Eine Wahrheit ist: Alle hatten sich Enzo Ferrari unterzuordnen, seine still leidenden Frauen, seine Kinder, alle seine Fahrer, selbst die Zuschauer, sind nur Kollateralschäden seiner Leidenschaft, seines Egoismus, auf dem Weg zur eigenen Unsterblichkeit.

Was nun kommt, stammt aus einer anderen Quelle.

(* ===== verification/WarmPool.v ===== *)
(** * The warm pool controller ([internal/warmpool/controller.go])

    Creating emulators, completing and cleaning up their creation, rebuilding devices
    that were released, scaling pools down, validating images.  Each transaction of the
    controller is a definition; the cycle that runs them in the order of the code is in
    [PoolCycle] and [PoolScale].  Where a query has no order the rows come by identifier. *)
From Stdlib Require Import SpecFloat.
From S2P Require Import Prelude GoText Errors Domain Json Sensitive Actor Store.
From S2P Require Import Float64 RuntimeProfile Capacity ReservationRepo CommandRepo DeviceStore Reconcile DeviceOps ImageCatalog.
From S2P Require Import HostCommand HostSelection Completion.

(** [ORDER BY k DESC], by a time and then an identifier. *)
Definition order_by_desc {R} (k : R -> key) (l : list R) : list R := reverse (order_by k l).

(** ** Inserts *)

(** [devices.name] is a [varchar(40)] with the check [ck_devices_name]; the names that
    the services store neither begin nor end with white space. *)
Definition check_name (name : string) : Tx unit :=
  _ ← guard_or (rune_count name <=? 40) (ErrExternal "value too long for type character varying(40)");
  guard_or (2 <=? rune_count name) (ErrCheckViolation "ck_devices_name").

(** [INSERT INTO devices], through the unique indexes. *)
Definition insert_device (d : DeviceRow) : Tx unit :=
  _ ← check_name (d_name d);
  db ← get_db;
  _ ← guard_or (negb (bool_decide (is_Some (devices db !! d_id d)))) (ErrUniqueViolation "devices_pkey");
  match device_conflict db (d_id d) d with
  | Some constraint => throw (ErrUniqueViolation constraint)
  | None => put_db (fun db => db <| devices := <[d_id d := d]> (devices db) |>)
  end.

Definition insert_membership (poolID deviceID : string) : Tx unit :=
  now ← ClockNow;
  db ← get_db;
  _ ← guard_or (negb (bool_decide (is_Some (device_pool_devices db !! (poolID, deviceID))))) (ErrUniqueViolation "device_pool_devices_pkey");
  put_db (fun db => db <| device_pool_devices :=
    <[(poolID, deviceID) := mkPoolDeviceRow poolID deviceID true now now]> (device_pool_devices db) |>).

(** A row of [devices] as the inserts of the farm create it. *)
Definition new_device (id host : string) (image : option string) (platform kind provider ref mode serial : string) (caps : obj)
    (profile : option obj) (now : Z) (name : string) : DeviceRow :=
  mkDeviceRow id host image platform kind provider ref mode serial None None None caps DeviceProvisioning HealthUnknown
    None 0 None now now profile None None "idle" None "idle" None name.

(** ** Creating a device *)

(** The pool of the host: pools are named after the address of their host. *)
Definition named_after (h : HostRow) (p : PoolRow) : bool :=
  match h_address h with
  | Some address => String.eqb (p_name p)
      (if String.eqb (p_platform p) "ios" then "iOS - " ++ address else "android-" ++ address)%string
  | None => false
  end.

Definition resolvePoolForHost (hostID platform : string) (db : DB) : option string :=
  h <-? device_hosts db !! hostID ;;
  p <-? first_where (fun p => named_after h p && String.eqb (p_platform p) platform && bool_decide (p_status p = PoolActive))
          (order_by (fun p => (p_created_at p, p_id p)) (rows (device_pools db))) ;;
  Some (p_id p).

Definition poolPlatformOrDefault (poolID : string) (db : DB) : string :=
  match device_pools db !! poolID with
  | Some p => if String.eqb (p_platform p) "" then "android" else p_platform p
  | None => "android"
  end.

(** The first 16 bytes of a digest, in hexadecimal. *)
Definition short_digest (text : string) : Tx string := digest ← digest_text text; mret (String.substring 0 32 digest).

Definition create_payload (deviceID poolID imageID providerRef runtimeImage digest : string) (capabilities profile : obj)
    (provisioningKey : string) : obj :=
  [("device_id", JStr deviceID); ("pool_id", JStr poolID); ("image_id", JStr imageID); ("provider_ref", JStr providerRef);
   ("docker_image", JStr runtimeImage); ("docker_digest", JStr digest); ("capabilities", JObj capabilities);
   ("runtime_profile", JObj profile)]
  ++ (if nonempty provisioningKey then [("provisioning_key", JStr provisioningKey)] else []).

(** The name of a new emulator; an identifier has at least six characters. *)
Definition warm_name (deviceID : string) : string :=
  ("Android" ++ bytes [232; 174; 190; 229; 164; 135]%N ++ "-" ++ suffix_from deviceID (String.length deviceID - 6))%string.

Record CreatedDevice : Type := mkCreated { cd_DeviceID : string; cd_CommandID : string; cd_PoolID : string }.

Die Filmhandlung dechiffriert letztlich jenen Ausruf, zu welchem sich Papst Pius XII. angesichts der „Hölle von Giudizzolo“ hinreißen ließ: „Er (Enzo Ferrari/ ed.) ist ein grausiger Saturn, der seine Kinder bei lebendigem Leib verschlingt!“.

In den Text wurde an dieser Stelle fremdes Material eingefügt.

(* ===== verification/PoolScale.v ===== *)
(** * Scaling the Android pools, and the whole cycle ([internal/warmpool/controller.go])

    [reconcileAndroidDemand] creates the devices that the pending reservations lack,
    [reconcile] brings one pool to its own target, and [RunOnce] is the cycle.  The
    order of the groups of reservations is the order of [jsonb] values in the database,
    which the code does not rely on: it is the argument [jsonb_order]. *)
From Stdlib Require Import SpecFloat.
From S2P Require Import Prelude GoText Errors Domain Json Sensitive Actor Store.
From S2P Require Import Float64 RuntimeProfile Capacity ReservationRepo PoolSelector CommandRepo DeviceStore Reconcile DeviceOps ImageCatalog.
From S2P Require Import HostCommand HostSelection Completion WarmPool PoolCycle.

(** ** The template of a pool *)

(** [COALESCE(b.image_id,p.default_image_id)]. *)
Definition template_image (db : DB) (p : PoolRow) : option string :=
  match base_device db p ≫= d_image_id with Some image => Some image | None => p_default_image_id p end.

(** The pool's enabled link to its image, and the image when it is ready. *)
Definition pool_template (db : DB) (p : PoolRow) : option ImageRow :=
  id <-? template_image db p ;;
  link <-? device_pool_images db !! (p_id p, id) ;;
  image <-? device_images db !! id ;;
  if pi_enabled link && bool_decide (im_status image = ImageReady) then Some image else None.

(** [COALESCE(b.runtime_profile_override,i.resource_config,'{}')]. *)
Definition template_profile (db : DB) (p : PoolRow) (image : ImageRow) : obj :=
  match base_device db p ≫= d_runtime_profile_override with Some o => o | None => im_resource_config image end.

Definition active_android (p : PoolRow) : bool := bool_decide (p_status p = PoolActive) && String.eqb (p_platform p) "android".

(** The devices of the pool of the kind that the controller runs. *)
Definition docker_emulator (d : DeviceRow) : bool := String.eqb (d_device_kind d) "emulator" && String.eqb (d_provider_type d) "docker_emulator".

(** [lifecycle_status IN ('provisioning','booting','ready')]. *)
Definition ready_or_creating (d : DeviceRow) : bool := creating d || lifecycle_is DeviceReady d.

(** ** Demand *)

(** A reservation that any Android device could serve. *)
Definition android_demand (r : ReservationRecord) : bool :=
  let requested := r_RequestedCapabilities r in
  status_is ReservationPending r && negb (has_key requested TargetDeviceCapability)
  && (negb (has_key requested "platformName")
      || bool_decide (option_map ToLower (get_text requested "platformName") = Some "android"%string)).

Record demandGroup : Type := mkDemandGroup { dg_caps : obj; dg_deficit : Z }.

(** [GROUP BY device_schedulable_capabilities(requested_capabilities)] with the counts. *)
Fixpoint count_group (caps : obj) (groups : list (obj * Z)) : list (obj * Z) :=
  match groups with
  | [] => [(caps, 1)]
  | (c, n) :: rest => if json_eqb (JObj c) (JObj caps) then (c, n + 1) :: rest else (c, n) :: count_group caps rest
  end.

Definition pending_groups (db : DB) : list (obj * Z) :=
  foldr (fun r groups => if android_demand r then count_group (device_schedulable_capabilities (r_RequestedCapabilities r)) groups else groups)
    [] (reservations db).

(** Devices that are coming or ready and can serve the group. *)
Definition in_flight_devices (caps : obj) (db : DB) : Z :=
  count_where (fun d => ready_or_creating d && String.eqb (d_platform d) "android" && docker_emulator d && obj_contains (d_capabilities d) caps)
    (rows (devices db)).

Definition demand_groups (jsonb_order : list (obj * Z) -> list (obj * Z)) (db : DB) : list demandGroup :=
  omap (fun g => let deficit := g.2 - in_flight_devices g.1 db in if 0 <? deficit then Some (mkDemandGroup g.1 deficit) else None)
    (jsonb_order (pending_groups db)).

(** The capabilities of a new device: those of the base win over those of the image. *)
Definition template_capabilities (db : DB) (p : PoolRow) (image : ImageRow) : obj :=
  obj_merge (image_capabilities image) (base_capabilities db p).

Definition member_count (poolID : string) (db : DB) : Z := Z.of_nat (length (filter (fun d => occupies_slot d = true) (member_devices poolID db))).

(** The limit of the pool counts every device of it that is not deleted. *)
Definition below_limit (db : DB) (p : PoolRow) : bool := (p_max_concurrency p <=? 0) || (member_count (p_id p) db <? p_max_concurrency p).

Definition serves_demand (db : DB) (caps : obj) (p : PoolRow) : bool :=
  active_android p
  && match pool_template db p with Some image => obj_contains (template_capabilities db p image) caps | None => false end
  && below_limit db p.

Definition demand_pool (caps : obj) (db : DB) : option (PoolRow * ImageRow) :=
  p <-? first_where (serves_demand db caps) (order_by by_pool_id (rows (device_pools db))) ;;
  image <-? pool_template db p ;;
  Some (p, image).

(** One device for the group: [None] when no pool or no host can take it. *)
Definition create_for_demand (caps : obj) : Tx (option CreatedDevice) :=
  db ← get_db;
  match demand_pool caps db with
  | None => mret None
  | Some (p, image) =>
    profile ← expect_row (Parse (template_profile db p image)) (ErrExternal "invalid runtime profile");
    host ← lockHostCapacity (im_id image) profile true;
    match host with
    | Fail _ => mret None
    | Ok hostID =>
      created ← createDeviceCommand (p_id p) (im_id image) (im_docker_image image) (im_docker_digest image) hostID
                  (template_capabilities db p image) profile "";
      mret (Some created)
    end
  end.

(** [remaining] devices of one group; the first miss ends it.  The result counts the
    devices created and the misses. *)
Fixpoint fill_group (caps : obj) (remaining : nat) : Tx (Z * Z) :=
  match remaining with
  | O => mret (0, 0)
  | S n =>
    created ← create_for_demand caps;
    match created with
    | None => mret (0, 1)
    | Some _ => r ← fill_group caps n; mret (r.1 + 1, r.2)
    end
  end.

Fixpoint fill_groups (groups : list demandGroup) : Tx (Z * Z) :=
  match groups with
  | [] => mret (0, 0)
  | g :: rest =>
    a ← fill_group (dg_caps g) (Z.to_nat (dg_deficit g));
    b ← fill_groups rest;
    mret (a.1 + b.1, a.2 + b.2)
  end.

Definition demand_tx (jsonb_order : list (obj * Z) -> list (obj * Z)) : Tx (Z * Z) :=
  db ← get_db; fill_groups (demand_groups jsonb_order db).

Definition reconcileAndroidDemand (jsonb_order : list (obj * Z) -> list (obj * Z)) : Tx (Z * Z) := WithinTx (demand_tx jsonb_order).

(** ** One pool *)

(** The emulators of the pool: those on a known host, and all of them. *)
Definition pool_emulators (poolID : string) (db : DB) : list DeviceRow :=
  filter (fun d => docker_emulator d = true) (member_devices poolID db).

Definition on_known_host (db : DB) (d : DeviceRow) : bool := bool_decide (is_Some (device_hosts db !! d_host_id d)).

Definition activeInstances (poolID : string) (db : DB) : Z :=
  count_where (fun d => on_known_host db d && occupies_slot d) (pool_emulators poolID db).

Definition readyOrCreating (poolID : string) (db : DB) : Z :=
  count_where (fun d => on_known_host db d && ready_or_creating d) (pool_emulators poolID db).

Definition busyCount (poolID : string) (db : DB) : Z :=
  count_where (fun d => lifecycle_is DeviceBusy d || lifecycle_is DeviceReserved d) (pool_emulators poolID db).

Definition globalPendingCount (db : DB) : Z := count_where android_demand (reservations db).

(** Devices that a delete command is already queued for. *)
Definition pendingDeleteCount (poolID : string) (db : DB) : Z :=
  count_where (fun d => has_command (d_id d) (fun c => command_type_in ["delete"] c && in_flight c) db) (pool_emulators poolID db).

Definition keepInstances (p : PoolRow) (db : DB) : Z :=
  let demand := busyCount (p_id p) db + Z.min (readyOrCreating (p_id p) db) (globalPendingCount db) in
  Z.max (p_total_target p) (if 0 <? p_max_concurrency p then Z.min demand (p_max_concurrency p) else demand).

Definition effectiveActive (p : PoolRow) (db : DB) : Z := activeInstances (p_id p) db - pendingDeleteCount (p_id p) db.

Definition missing_devices (p : PoolRow) (db : DB) : Z :=
  Z.min (Z.max (p_min_ready p - readyOrCreating (p_id p) db) 0) (keepInstances p db - effectiveActive p db).

(** The creations of the loop, up to the first host capacity miss. *)
Fixpoint create_missing (poolID : string) (image : ImageRow) (capabilities : obj) (profile : Profile) (missing : nat) : Tx Counts :=
  match missing with
  | O => mret no_counts
  | S n =>
    host ← lockHostCapacity (im_id image) profile true;
    match host with
    | Fail _ => mret (no_counts <| n_CapacityMisses := 1 |>)
    | Ok hostID =>
      _ ← createDeviceCommand poolID (im_id image) (im_docker_image image) (im_docker_digest image) hostID capabilities profile "";
      c ← create_missing poolID image capabilities profile n;
      mret (add_counts (no_counts <| n_DevicesCreated := 1 |>) c)
    end
  end.

(** Growing, unless a recent creation failed. *)
Definition scale_up (p : PoolRow) (image : ImageRow) (capabilities values : obj) (backoff : bool) (missing : Z) : Tx Counts :=
  if missing <=? 0 then mret no_counts
  else if backoff then mret (no_counts <| n_BackoffSkips := 1 |>)
  else profile ← expect_row (Parse values) (ErrExternal "invalid image runtime profile");
       create_missing (p_id p) image capabilities profile (Z.to_nat missing).

Definition scale_pool (p : PoolRow) (image : ImageRow) (capabilities values : obj) : Tx Counts :=
  backoff ← creationBackoff (p_id p);
  db ← get_db;
  let keep := keepInstances p db in
  let active := effectiveActive p db in
  if keep <? active then
    queued ← queueScaleDown (p_id p) "android" keep (Z.to_nat (active - keep));
    mret (no_counts <| n_DeletesQueued := queued |>)
  else scale_up p image capabilities values backoff (missing_devices p db).

(** The capabilities of the base, or of the image; missing keys come from the image. *)
Definition pool_capabilities (db : DB) (p : PoolRow) (image : ImageRow) : obj :=
  match base_device db p with
  | Some b => foldl (fun caps kv => if has_key caps kv.1 then caps else assoc_set kv.1 kv.2 caps) (d_capabilities b) (image_capabilities image)
  | None => image_capabilities image
  end.

Definition pool_tx (poolID imageID : string) : Tx Counts :=
  db ← get_db;
  match device_pools db !! poolID with
  | None => mret no_counts
  | Some p =>
    match pool_template db p with
    | Some image =>
      if active_android p && String.eqb (im_id image) imageID then
        let capabilities := pool_capabilities db p image in
        let values := template_profile db p image in
        completed ← completeSuccessfulCreates poolID;
        let counts := no_counts <| n_DevicesReady := completed.1 |> <| n_DevicesFailed := completed.2 |> in
        cleaned ← queueQuarantinedCleanup poolID;
        let counts := counts <| n_DeletesQueued := cleaned |> in
        if 0 <? cleaned then mret counts
        else
          failed ← cleanupFailedCreates poolID;
          let counts := counts <| n_DevicesFailed := completed.2 + failed |> <| n_DeletesQueued := failed |> in
          if 0 <? failed then mret counts
          else c ← scale_pool p image capabilities values; mret (add_counts counts c)
      else mret no_counts
    | None => mret no_counts
    end
  end.

(** [Controller.reconcile]. *)
Definition reconcile (poolID imageID : string) : Tx Counts := WithinTx (pool_tx poolID imageID).

(** ** The cycle *)
Definition configurations (db : DB) : list (string * string) :=
  omap (fun p => if active_android p then option_map (fun image => (p_id p, im_id image)) (pool_template db p) else None)
    (order_by by_pool_id (rows (device_pools db))).

Fixpoint reconcile_all (keys : list (string * string)) : Tx Counts :=
  match keys with
  | [] => mret no_counts
  | (pool, image) :: rest => c ← reconcile pool image; cs ← reconcile_all rest; mret (add_counts c cs)
  end.

(** The counts that [RunOnce] takes over from a part of the cycle. *)
Definition deletes_of (c : Counts) : Counts := no_counts <| n_DeletesCompleted := n_DeletesCompleted c |> <| n_DeletesFailed := n_DeletesFailed c |>.
Definition demand_counts (r : Z * Z) : Counts := no_counts <| n_DevicesCreated := r.1 |> <| n_CapacityMisses := r.2 |>.

(** [Controller.RunOnce]; [iosScaler] is [None] when it is not configured.  The code
    returns the counts so far with an error, which the caller only logs. *)
Definition RunOnce (jsonb_order : list (obj * Z) -> list (obj * Z)) (iosScaler : option (Tx (Z * Z))) : Tx Counts :=
  rebuilds ← reconcileRecyclingDevices;
  deletes ← reconcileScaleDownDeletes;
  validations ← reconcileImageValidations;
  _ ← reconcileCatalogProvisioningJobs;
  iosDown ← reconcileIOSScaleDown;
  iosUp ← match iosScaler with Some scale => scale | None => mret (0, 0) end;
  _ ← WithinTx recordHostImageOutcomes;
  db ← get_db;
  let keys := configurations db in
  demand ← reconcileAndroidDemand jsonb_order;
  pools ← reconcile_all keys;
  mret (foldr add_counts no_counts [rebuilds; deletes_of deletes; validations; iosDown; demand_counts iosUp; demand_counts demand; pools]
        <| n_Configurations := Z.of_nat (length keys) |>).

All diese charakterlichen Unzulänglichkeiten waren der Stoff, aus dem die Ferrari-Legende entstand.
Für wen ist dieser Film also geeignet?
Sicherlich für den durchschnittlich unterhaltungswilligen Konsumenten, dem die geschichtlichen Ungenauigkeiten und Verkürzungen mangels tieferen Interesses an der Materie nicht weiter auffallen werden. Jenen Zuschauern allerdings, die über ein geschütteltes Maß an motorsporthistorischer Expertise verfügen, werden an Ferrari möglicherweise etwas weniger „Spaß“ haben, aber sie werden sich schnell auf die (wirklich gelungenen) automobilen Schauwerte und den Vergleich mit der Realität konzentrieren.